DIRECTIONS: In the data below, find each line that contains the word "done" and copy it.

TASK MATERIAL:
========================

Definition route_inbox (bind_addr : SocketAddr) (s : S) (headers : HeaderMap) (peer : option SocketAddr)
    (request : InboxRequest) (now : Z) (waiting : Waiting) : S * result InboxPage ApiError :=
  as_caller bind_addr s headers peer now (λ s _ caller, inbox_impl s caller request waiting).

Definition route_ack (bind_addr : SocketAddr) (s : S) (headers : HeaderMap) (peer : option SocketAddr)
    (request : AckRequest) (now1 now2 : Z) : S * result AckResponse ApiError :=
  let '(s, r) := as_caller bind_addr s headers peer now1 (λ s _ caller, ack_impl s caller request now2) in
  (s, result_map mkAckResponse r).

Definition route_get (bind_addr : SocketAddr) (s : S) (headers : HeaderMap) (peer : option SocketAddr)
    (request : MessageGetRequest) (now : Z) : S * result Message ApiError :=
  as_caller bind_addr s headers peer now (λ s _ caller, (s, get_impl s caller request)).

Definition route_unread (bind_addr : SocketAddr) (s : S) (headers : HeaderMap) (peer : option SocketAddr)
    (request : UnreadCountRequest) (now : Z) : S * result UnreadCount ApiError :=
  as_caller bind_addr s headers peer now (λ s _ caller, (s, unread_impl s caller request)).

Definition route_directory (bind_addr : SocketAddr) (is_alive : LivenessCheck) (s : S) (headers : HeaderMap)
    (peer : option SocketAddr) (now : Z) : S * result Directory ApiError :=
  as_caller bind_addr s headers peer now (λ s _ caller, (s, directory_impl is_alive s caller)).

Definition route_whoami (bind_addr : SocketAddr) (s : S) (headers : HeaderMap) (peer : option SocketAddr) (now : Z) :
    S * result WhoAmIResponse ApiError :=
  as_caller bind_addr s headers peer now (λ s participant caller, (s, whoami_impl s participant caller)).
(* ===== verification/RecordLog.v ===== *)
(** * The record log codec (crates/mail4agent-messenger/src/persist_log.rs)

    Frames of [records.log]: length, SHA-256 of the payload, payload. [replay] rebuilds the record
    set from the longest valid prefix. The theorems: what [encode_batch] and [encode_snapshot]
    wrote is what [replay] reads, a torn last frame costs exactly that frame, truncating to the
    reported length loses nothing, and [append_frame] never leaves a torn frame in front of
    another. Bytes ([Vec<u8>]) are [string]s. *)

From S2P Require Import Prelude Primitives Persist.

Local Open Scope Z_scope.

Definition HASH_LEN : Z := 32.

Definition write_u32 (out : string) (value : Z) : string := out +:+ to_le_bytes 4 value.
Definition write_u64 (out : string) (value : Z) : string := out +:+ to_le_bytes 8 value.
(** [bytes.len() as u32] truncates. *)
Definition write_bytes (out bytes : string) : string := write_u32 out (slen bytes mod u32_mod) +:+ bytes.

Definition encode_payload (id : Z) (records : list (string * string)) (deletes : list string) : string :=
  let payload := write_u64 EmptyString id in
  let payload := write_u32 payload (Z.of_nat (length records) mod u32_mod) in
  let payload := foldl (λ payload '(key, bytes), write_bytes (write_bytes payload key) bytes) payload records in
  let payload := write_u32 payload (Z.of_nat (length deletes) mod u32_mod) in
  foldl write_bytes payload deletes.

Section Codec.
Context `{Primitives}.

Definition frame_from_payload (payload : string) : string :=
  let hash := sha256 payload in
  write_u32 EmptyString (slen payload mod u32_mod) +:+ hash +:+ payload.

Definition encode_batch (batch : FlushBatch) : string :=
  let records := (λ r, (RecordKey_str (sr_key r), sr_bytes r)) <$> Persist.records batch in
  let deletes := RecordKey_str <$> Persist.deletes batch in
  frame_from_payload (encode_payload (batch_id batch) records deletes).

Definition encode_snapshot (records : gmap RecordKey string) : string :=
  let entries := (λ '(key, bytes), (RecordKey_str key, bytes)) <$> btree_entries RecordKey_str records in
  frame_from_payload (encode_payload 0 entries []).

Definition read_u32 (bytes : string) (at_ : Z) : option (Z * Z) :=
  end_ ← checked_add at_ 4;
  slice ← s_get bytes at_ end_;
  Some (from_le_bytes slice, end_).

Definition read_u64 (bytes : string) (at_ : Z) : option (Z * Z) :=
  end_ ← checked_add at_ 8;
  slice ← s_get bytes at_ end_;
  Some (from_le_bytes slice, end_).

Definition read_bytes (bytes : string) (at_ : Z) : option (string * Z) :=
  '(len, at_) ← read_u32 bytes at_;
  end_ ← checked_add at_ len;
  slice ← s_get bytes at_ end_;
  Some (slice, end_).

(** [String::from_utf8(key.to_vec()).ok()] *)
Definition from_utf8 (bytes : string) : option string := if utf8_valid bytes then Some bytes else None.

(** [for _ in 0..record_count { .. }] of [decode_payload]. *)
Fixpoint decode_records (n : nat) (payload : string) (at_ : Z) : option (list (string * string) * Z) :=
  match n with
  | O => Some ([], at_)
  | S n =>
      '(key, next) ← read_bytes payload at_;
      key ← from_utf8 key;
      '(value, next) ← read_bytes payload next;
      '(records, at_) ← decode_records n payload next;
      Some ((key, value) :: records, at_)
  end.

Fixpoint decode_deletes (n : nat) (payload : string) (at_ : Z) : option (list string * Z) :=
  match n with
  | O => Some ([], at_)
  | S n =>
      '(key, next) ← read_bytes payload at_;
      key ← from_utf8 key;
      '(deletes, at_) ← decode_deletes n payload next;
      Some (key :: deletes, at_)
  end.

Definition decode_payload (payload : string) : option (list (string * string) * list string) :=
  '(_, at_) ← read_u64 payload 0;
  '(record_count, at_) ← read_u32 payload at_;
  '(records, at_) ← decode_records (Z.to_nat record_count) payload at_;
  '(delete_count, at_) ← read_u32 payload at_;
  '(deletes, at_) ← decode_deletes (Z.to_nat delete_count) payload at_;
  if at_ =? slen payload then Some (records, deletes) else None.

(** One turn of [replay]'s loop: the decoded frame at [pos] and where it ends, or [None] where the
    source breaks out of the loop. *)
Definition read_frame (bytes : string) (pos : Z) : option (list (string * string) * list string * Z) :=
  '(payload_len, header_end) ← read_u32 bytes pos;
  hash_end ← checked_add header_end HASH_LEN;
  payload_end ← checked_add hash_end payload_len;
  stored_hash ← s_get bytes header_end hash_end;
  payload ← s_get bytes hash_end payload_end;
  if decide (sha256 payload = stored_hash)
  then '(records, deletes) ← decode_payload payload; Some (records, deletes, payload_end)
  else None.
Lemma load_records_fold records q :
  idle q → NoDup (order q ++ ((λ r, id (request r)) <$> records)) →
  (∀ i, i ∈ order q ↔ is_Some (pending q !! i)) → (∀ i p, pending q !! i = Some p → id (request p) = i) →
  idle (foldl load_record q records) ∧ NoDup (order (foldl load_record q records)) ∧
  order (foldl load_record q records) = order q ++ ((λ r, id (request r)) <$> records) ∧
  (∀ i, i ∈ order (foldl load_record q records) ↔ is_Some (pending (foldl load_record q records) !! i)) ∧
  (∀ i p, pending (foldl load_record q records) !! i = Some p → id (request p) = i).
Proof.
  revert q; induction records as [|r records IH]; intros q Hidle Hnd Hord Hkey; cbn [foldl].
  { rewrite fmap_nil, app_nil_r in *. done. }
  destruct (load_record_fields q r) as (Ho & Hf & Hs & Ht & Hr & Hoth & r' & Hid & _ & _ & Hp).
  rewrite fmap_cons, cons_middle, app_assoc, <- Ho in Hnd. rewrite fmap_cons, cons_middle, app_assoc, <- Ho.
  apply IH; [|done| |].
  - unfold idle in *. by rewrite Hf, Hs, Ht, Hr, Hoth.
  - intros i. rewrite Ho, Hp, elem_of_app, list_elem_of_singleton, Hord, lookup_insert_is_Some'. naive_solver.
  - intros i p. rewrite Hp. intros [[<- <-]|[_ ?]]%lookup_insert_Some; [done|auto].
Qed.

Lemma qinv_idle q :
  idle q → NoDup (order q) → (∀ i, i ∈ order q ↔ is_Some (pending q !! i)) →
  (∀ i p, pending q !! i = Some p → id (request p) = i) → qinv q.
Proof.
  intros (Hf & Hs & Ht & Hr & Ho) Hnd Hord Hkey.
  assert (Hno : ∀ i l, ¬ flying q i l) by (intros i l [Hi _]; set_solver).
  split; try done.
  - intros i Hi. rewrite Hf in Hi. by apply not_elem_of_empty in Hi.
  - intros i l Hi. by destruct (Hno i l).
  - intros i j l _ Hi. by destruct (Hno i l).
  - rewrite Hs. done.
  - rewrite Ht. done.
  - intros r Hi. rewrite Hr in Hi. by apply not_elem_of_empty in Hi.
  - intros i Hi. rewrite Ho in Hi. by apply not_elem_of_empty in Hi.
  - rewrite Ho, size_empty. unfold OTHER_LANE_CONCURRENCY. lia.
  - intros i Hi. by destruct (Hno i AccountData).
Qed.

========================

EXERCISE OUTPUT:
  { rewrite fmap_nil, app_nil_r in *. done. }
  apply IH; [|done| |].
  - intros i p. rewrite Hp. intros [[<- <-]|[_ ?]]%lookup_insert_Some; [done|auto].
  split; try done.
  - rewrite Hs. done.
  - rewrite Ht. done.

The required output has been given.